* What is being asked *
Down to the last line, the material below should be reproduced exactly.

* Supplied data *
┄┄┄┄┄┄┄┄┄┄
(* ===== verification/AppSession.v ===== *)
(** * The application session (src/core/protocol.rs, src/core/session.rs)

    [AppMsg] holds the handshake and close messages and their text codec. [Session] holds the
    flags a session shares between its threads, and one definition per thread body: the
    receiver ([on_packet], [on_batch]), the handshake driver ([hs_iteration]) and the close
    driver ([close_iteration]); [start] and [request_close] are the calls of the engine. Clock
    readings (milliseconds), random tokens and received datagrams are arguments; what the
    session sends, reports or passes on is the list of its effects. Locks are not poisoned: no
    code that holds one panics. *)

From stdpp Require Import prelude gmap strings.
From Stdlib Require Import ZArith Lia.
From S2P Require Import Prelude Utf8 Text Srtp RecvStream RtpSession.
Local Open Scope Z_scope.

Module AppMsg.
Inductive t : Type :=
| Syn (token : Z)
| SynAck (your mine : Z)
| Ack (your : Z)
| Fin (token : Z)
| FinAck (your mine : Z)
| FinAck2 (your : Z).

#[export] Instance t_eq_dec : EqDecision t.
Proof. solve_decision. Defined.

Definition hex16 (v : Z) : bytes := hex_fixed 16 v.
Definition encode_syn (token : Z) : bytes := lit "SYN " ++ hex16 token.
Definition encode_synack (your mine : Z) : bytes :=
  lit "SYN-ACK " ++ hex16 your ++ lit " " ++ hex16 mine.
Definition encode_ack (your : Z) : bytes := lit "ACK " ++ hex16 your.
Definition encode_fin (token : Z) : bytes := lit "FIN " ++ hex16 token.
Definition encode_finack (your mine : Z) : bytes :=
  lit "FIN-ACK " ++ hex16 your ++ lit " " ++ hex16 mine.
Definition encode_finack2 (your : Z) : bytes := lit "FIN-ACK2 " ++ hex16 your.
┄┄┄┄┄┄┄┄┄┄
* Solution for this problem *
(* ===== verification/AppSession.v ===== *)
(** * The application session (src/core/protocol.rs, src/core/session.rs)

    [AppMsg] holds the handshake and close messages and their text codec. [Session] holds the
    flags a session shares between its threads, and one definition per thread body: the
    receiver ([on_packet], [on_batch]), the handshake driver ([hs_iteration]) and the close
    driver ([close_iteration]); [start] and [request_close] are the calls of the engine. Clock
    readings (milliseconds), random tokens and received datagrams are arguments; what the
    session sends, reports or passes on is the list of its effects. Locks are not poisoned: no
    code that holds one panics. *)

From stdpp Require Import prelude gmap strings.
From Stdlib Require Import ZArith Lia.
From S2P Require Import Prelude Utf8 Text Srtp RecvStream RtpSession.
Local Open Scope Z_scope.

Module AppMsg.
Inductive t : Type :=
| Syn (token : Z)
| SynAck (your mine : Z)
| Ack (your : Z)
| Fin (token : Z)
| FinAck (your mine : Z)
| FinAck2 (your : Z).

#[export] Instance t_eq_dec : EqDecision t.
Proof. solve_decision. Defined.

Definition hex16 (v : Z) : bytes := hex_fixed 16 v.
Definition encode_syn (token : Z) : bytes := lit "SYN " ++ hex16 token.
Definition encode_synack (your mine : Z) : bytes :=
  lit "SYN-ACK " ++ hex16 your ++ lit " " ++ hex16 mine.
Definition encode_ack (your : Z) : bytes := lit "ACK " ++ hex16 your.
Definition encode_fin (token : Z) : bytes := lit "FIN " ++ hex16 token.
Definition encode_finack (your mine : Z) : bytes :=
  lit "FIN-ACK " ++ hex16 your ++ lit " " ++ hex16 mine.
Definition encode_finack2 (your : Z) : bytes := lit "FIN-ACK2 " ++ hex16 your.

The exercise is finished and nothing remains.